O diagnóstico de depressão infantil é normalmente
feito a partir de critérios de comportamento, tais como: atonia afectiva,
inércia motora, pobreza interactiva/retirada, desorganização psicossomática
(Kazdin, 1990).
A depressão infantil é avaliada em detrimento de sua
duração e das falhas funcionais que a acompanham. Encontram-se, também, sintomas
associados, como perturbações do comportamento, défices de atenção, falta de
vivacidade na expressão dos afetos, falta de apetite, desânimo para desenvolver
suas competências relacionais e cognitivas, isolamento, irritabilidade, hiperatividade,
cefaleia,
dores de estômago
e outros. Segundo Fábio Barbirato, crianças em idade pré-escolar (até 5 anos)
tendem a desenvolver sintomas como melancolia, enurese (xixi na cama),
encoprese (eliminação de fezes involuntária) e crises de choro. Também podem
ocorrer regressão no desenvolvimento psicomotor, insônia e pesadelos.
O Manual de Estatística e Diagnóstico de
Transtornos Mentais determina a necessidade de identificar pelo menos cinco dos
treze sintomas, com durabilidade de duas semanas, para comprovação do quadro.

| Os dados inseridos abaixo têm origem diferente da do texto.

(** * The Arnold USD procedural: host entry points of [procedural/main.cpp]

    The file embeds the glue between the Arnold renderer and the USD
    reader and writer: search-path resolution, the procedural node
    methods (init, num_nodes, get_node, viewport) and the scene-format
    methods (load, write, format loader).

    The renderer API ([ai.h]), the USD library ([pxr]) and the helpers of
    [../utils/utils.h] are interfaces: the code only calls them, so they
    are operations of type classes here.  The reader and writer objects
    are values that carry the ordered record of the member calls made on
    them; messages and object lifetimes go to an ordered event log. *)

From Stdlib Require Import ZArith List String Ascii Bool Lia.
From Stdlib Require Import Floats.SpecFloat.
Import ListNotations.

Local Open Scope string_scope.
Local Open Scope list_scope.

(** ** C scalars *)

(** A C [float]: an IEEE-754 value, NaN included.  [a < b] is the IEEE
    comparison, false as soon as one side is NaN. *)
Definition float : Type := spec_float.

Definition flt_lt (a b : float) : bool := SFltb a b.
Arguments flt_lt : simpl never.

(** [::tolower] in the C locale: the 26 upper-case letters move down,
    every other character is left as it is. *)
Definition tolower (c : ascii) : ascii :=
  let n := nat_of_ascii c in
  if (65 <=? n)%nat && (n <=? 90)%nat then ascii_of_nat (n + 32) else c.
Lemma export_leaves_NoDup (cfg : Settings) (os : Os) :
  valid_settings cfg = true -> NoDup (map snd (export_leaves cfg os)).
Proof.
  intros Hcfg. destruct (valid_settings_spec cfg Hcfg) as [_ [Hnd Hpos]].
  rewrite Forall_forall in Hpos.
  rewrite export_leaves_paths. apply NoDup_map_inj_in.
  - intros [w h] [w' h'] H1 H2 E. cbn [fst snd] in E.
    apply In_product in H1, H2. destruct H1 as [Hw Hh]. destruct H2 as [Hw' Hh'].
    unfold sorted_sizes in Hw, Hh, Hw', Hh'.
    apply In_sort_by in Hw, Hh, Hw', Hh'.
    destruct (export_path_suffix cfg os (str w) (str h)
                (subcol_name_of w h)) as [pre Ep].
    destruct (export_path_suffix cfg os (str w') (str h')
                (subcol_name_of w' h')) as [pre' Ep'].
    rewrite Ep, Ep' in E.
    destruct (file_name_inj pre pre' w h w' h') as [-> ->]; auto.
  - apply NoDup_product; apply NoDup_sort_by; exact Hnd.
Qed.

(** X13: two size pairs never share an export file: the path of a subgroup
    determines its width and its height. *)
Theorem export_paths_distinct (cfg : Settings) (os : Os) (w h w' h' : Z) :
  0 <= w -> 0 <= h -> 0 <= w' -> 0 <= h' ->
  export_path_of cfg os (str w) (str h) (subcol_name_of w h)
  = export_path_of cfg os (str w') (str h') (subcol_name_of w' h') ->
  w = w' /\ h = h'.
Proof.
  intros Hw Hh Hw' Hh' E.
  destruct (export_path_suffix cfg os (str w) (str h) (subcol_name_of w h))
    as [pre Ep].
  destruct (export_path_suffix cfg os (str w') (str h')
              (subcol_name_of w' h')) as [pre' Ep'].
  rewrite Ep, Ep' in E.
  exact (file_name_inj pre pre' w h w' h' Hw Hh Hw' Hh' E).
Qed.

Lemma export_leaves_length (cfg : Settings) (os : Os) :
  length (map snd (export_leaves cfg os))
  = (length (PLANE_SIZES_CM cfg) * length (PLANE_SIZES_CM cfg))%nat.
Proof.
  rewrite export_leaves_paths, length_map, product_list_prod, length_prod.
  unfold sorted_sizes.
  rewrite <- (Permutation_length (sort_by_perm Z.ltb (PLANE_SIZES_CM cfg))).
  reflexivity.
Qed.

(** X14: when every directory can be made and no export raises, the run ends
    normally after one export per size pair, each to a file of its own; no
    file that was there before is missing afterwards, every exported file
    is there, and the last line printed is the closing message. *)
Theorem export_complete (cfg : Settings) (os : Os) (h : Host) :
  valid_settings cfg = true -> wf_doc (doc h) = true ->
  EXPORT_TO_FBX cfg = true ->
  (forall d, makedirs_error os d = false) ->
  (forall p, export_error os p = false) ->
  let paths := map snd (export_leaves cfg os) in
  let n := length (PLANE_SIZES_CM cfg) in
  fst (run cfg os h) = Ok tt
  /\ fbx_calls (snd (run cfg os h)) = fbx_calls h ++ paths
  /\ length paths = (n * n)%nat
  /\ NoDup paths
  /\ files_grow paths h (snd (run cfg os h))
  /\ last (stdout (snd (run cfg os h))) ""%string
     = "Batch FBX export complete."%string.
Proof.
  intros Hcfg Hwf Hexp Hdirs Hfbx paths n.
  destruct (run_exports cfg os h Hcfg Hwf Hexp) as [h' [E [Hc Hok]]].
  destruct (export_outcome_ok os (export_leaves cfg os)) as [Eo Em].
  { intros d p _. split; [apply Hdirs | apply Hfbx]. }
  rewrite E, Eo. cbn [fst snd]. rewrite Eo in Hok. rewrite Em in Hc.
  destruct (Hok eq_refl) as [G L].
  split; [reflexivity|]. split; [exact Hc|].
  split; [apply export_leaves_length|].
  split; [apply export_leaves_NoDup; exact Hcfg|].
  split; [exact G | exact L].
Qed.

(** X15: with EXPORT_TO_FBX set to False the run ends normally after the
    generation: two lines are printed, no file is touched and the exporter
    is not called. *)
Theorem export_disabled (cfg : Settings) (os : Os) (h : Host) :
  valid_settings cfg = true -> wf_doc (doc h) = true ->
  EXPORT_TO_FBX cfg = false ->
  fst (run cfg os h) = Ok tt
  /\ stdout (snd (run cfg os h))
     = stdout h
       ++ ["Plane generation and organization complete!";
           "EXPORT_TO_FBX is set to False. Skipping FBX export step."]%string
  /\ files (snd (run cfg os h)) = files h
  /\ fbx_calls (snd (run cfg os h)) = fbx_calls h.
Proof.
  intros Hcfg Hwf Hexp.
  assert (E : exists lc ao,
             run cfg os h
             = (Ok tt,
                {| doc := generated cfg (cleanup (doc h));
                   active_layer_collection := lc;
                   active_object := ao;
                   files := files h;
                   stdout :=
                     (stdout h
                      ++ ["Plane generation and organization complete!"])
                     ++ ["EXPORT_TO_FBX is set to False. Skipping FBX export step."];
                   fbx_calls := fbx_calls h |})%string).
  { unfold run. cbv beta. unfold run_enum.
    unfold e_bind at 1, e_get at 1. unfold e_bind at 1, e_lift at 1.
    change (generate_enum (data_objects (doc h)) (data_collections (doc h))
              cfg (doc h)) with (generate cfg (doc h)).
    rewrite (generate_ok cfg (doc h) Hcfg Hwf).
    unfold e_bind at 1, clear_removed at 1.
    unfold e_bind at 1, set_doc at 1. unfold e_bind at 1, print at 1.
    cbn [doc active_layer_collection active_object files stdout fbx_calls].
    unfold export_stage. rewrite Hexp. eexists. eexists. reflexivity. }
  destruct E as [lc [ao E]].
  rewrite E. cbn [fst snd stdout files fbx_calls].
  rewrite <- app_assoc. repeat split; reflexivity.
Qed.

(** * Positions and orientation of the primary mesh *)

Lemma plane_geometry_faces (cfg : Settings) (width height : Q) :
  let step := PLANE_SUBDIVISION_SIZE cfg in
  let n_x := py_round (float_quot width step) in
  let n_y := py_round (float_quot height step) in
  ~ (step == 0)%Q ->
  bm_verts (plane_geometry cfg width height)
  = grid_verts step width height n_x (range (n_y + 1))
  /\ map face_verts (bm_faces (plane_geometry cfg width height))
     = grid_tris (Z.to_nat (n_x + 1)) (Z.to_nat n_y) (Z.to_nat n_x).
Proof.
  intros step n_x n_y Hs.
  destruct (subdivided_plane_faces step width height Hs)
    as [bm [E [[HV _] Hf]]].
  unfold plane_geometry. fold step. rewrite E. split; assumption.
Qed.
Lemma gridUnit_pos (bpm : Q) (quantizeGrid : Quantization) :
  0 < bpm -> 0 < secondsPerGridUnit bpm quantizeGrid.
Proof.
  intros Hb. unfold secondsPerGridUnit.
  assert (H : 0 < 60 / bpm) by (apply Qlt_shift_div_l; lra).
  destruct quantizeGrid; cbv zeta; apply Qlt_shift_div_l; lra.
Qed.







End QuantizerClaims.

(** ** The quantizer in the arithmetic of the machine *)

Section Quantizer64Claims.
Import SpecFloat Double Quantizer64.

(** *** Integers as doubles *)

Lemma digits2_iter (k p : positive) :
  digits2_pos (Pos.iter xO k p) = (digits2_pos k + p)%positive.
Proof.
  induction p as [|p IH] using Pos.peano_ind.
  - cbn. now rewrite Pos.add_1_r.
  - rewrite Pos.iter_succ. cbn [digits2_pos]. rewrite IH.
    now rewrite Pos.add_succ_r.
Qed.

Lemma iter_pow2 (k p : positive) :
  Pos.iter xO k p = (k * pow2 p)%positive.
Proof.
  unfold pow2. induction p as [|p IH] using Pos.peano_ind.
  - cbn. now rewrite Pos.mul_xO_r, Pos.mul_1_r.
  - rewrite !Pos.iter_succ, IH. now rewrite Pos.mul_xO_r.
Qed.

Lemma digits2_size (k : positive) : digits2_pos k = Pos.size k.
Proof. induction k; cbn; now rewrite ?IHk. Qed.

Lemma digits2_bound (k : positive) :
  (Zpos k < 2 ^ 53)%Z -> (Zpos (digits2_pos k) <= 53)%Z.
Proof.
  intros Hk. rewrite digits2_size.
  pose proof (Pos.size_le k) as Hle.
  destruct (Z_le_gt_dec (Zpos (Pos.size k)) 53) as [H|H]; [exact H|exfalso].
  assert (H54 : (2 ^ 54 <= 2 ^ Zpos (Pos.size k))%Z)
    by (apply Z.pow_le_mono_r; lia).
  assert (Hp : (2 ^ Zpos (Pos.size k) <= Zpos k~0)%Z).
  { rewrite <- Pos2Z.inj_pow. apply Pos2Z.pos_le_pos. exact Hle. }
  change (2 ^ 54)%Z with (2 * 2 ^ 53)%Z in H54.
  rewrite Pos2Z.inj_xO in Hp. lia.
Qed.

(** A mantissa of 53 binary digits needs no shift. *)
Ltac no_shift :=
  match goal with
  | |- context [shr ?r ?e ?n] =>
      let H := fresh "H" in
      assert (H : n = 0%Z);
      [ cbn [Zdigits2 shr_m shr_record_of_loc round_nearest_even
               loc_of_shr_record];
        rewrite ?digits2_iter; unfold fexp, emin, prec, emax; lia
      | rewrite H; cbn [shr] ]
  end.

(** Rounding an integer of at most 53 binary digits to a double only
    aligns its mantissa to 53 digits. *)
Lemma binary_round_integer (sgn : bool) (k : positive) :
  (Zpos (digits2_pos k) <= 53)%Z ->
  binary_round prec emax sgn k 0
  = match (Zpos (digits2_pos k) - 53)%Z with
    | Zneg p => S754_finite sgn (Pos.iter xO k p) (Zneg p)
    | _ => S754_finite sgn k 0
    end.
Proof.
  intros Hd. unfold binary_round, shl_align.
  match goal with
  | |- context [fexp ?p ?m ?x] =>
      assert (F : fexp p m x = (Zpos (digits2_pos k) - 53)%Z)
        by (unfold fexp, emin, prec, emax; lia);
      rewrite F
  end.
  rewrite Z.sub_0_r.
  clear F.
  destruct (Zpos (digits2_pos k) - 53)%Z as [|q|q] eqn:E; try lia;
    unfold binary_round_aux, shr_fexp.
  - no_shift.
    cbn [shr_m shr_record_of_loc round_nearest_even loc_of_shr_record].
    no_shift. cbn. reflexivity.
  - no_shift.
    cbn [shr_m shr_record_of_loc round_nearest_even loc_of_shr_record].
    no_shift. cbn [shr_m shr_record_of_loc].
    assert (L : (Zneg q <=? emax - prec)%Z = true)
      by (apply Z.leb_le; unfold emax, prec; lia).
    rewrite L. reflexivity.
Qed.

1. Alteração de humor, com
irritabilidade e ou choro fácil
2. Ansiedade
3. Desinteresse em atividades
sociais, como ir a escola, brincar com os amigos ou com brinquedos
4. Falta de atenção e queda no rendimento
escolar
5. Distúrbios de sono, como
dificuldade pra dormir ou ter sono o dia inteiro
6. Perda de energia física e
mental
7. Reclamações por cansaço ou
ficar sem energia
8. Sofrimento moral ou
insatisfação consigo mesmo, sentimento de que nada do que faz está certo
9. Dores na barriga, na cabeça ou
nas pernas
10. Sentimento de rejeição
11. Condutas antissociais e
destrutivas
12. Distúrbios de peso, emagrecer
ou engordar demais
13. Enurese e encoprese (xixi na
cama e eliminação
A depressão infantil tem seu início insidioso, ou
seja, sorrateiramente, apresentando múltiplos sintomas. É preciso que a criança
apresente pelo menos cinco sintomas referentes ao quadro para se confirmar o
diagnóstico. Os pais, sobretudo, a mãe, devem observar mudanças significativas
ou não de comportamento de seu filho, como também, reavaliar sempre seus
próprios comportamentos em relação a
criança. Segundo Winnicott, a mãe é a responsável pela saúde psíquica de seu
filho, ou seja, sendo uma boa mãe ela propiciará um harmonioso e saudável
desenvolvimento para seu filho. No entanto, o pai, como balizador dessa relação,
como castrador do gozo da mãe e como o sujeito que irá inscrever a falta, o
limite, a lei ao filho, deverá compartilhar imensamente da responsabilidade de
educar, mas, sobretudo, de ser um bom pai. Ser uma boa mãe ou um bom pai não é
ser um indivíduo que não erra, pois isso é impossível, mas apenas ser uma boa
mãe ou um bom pai. O que isso significa? Sua consciência, assim, o dirá!
* Jorge Roberto Fragoso Lins é sociólogo, pós-graduado em intervenções clínicas em psicanálise, graduando do 8º período de psicologia.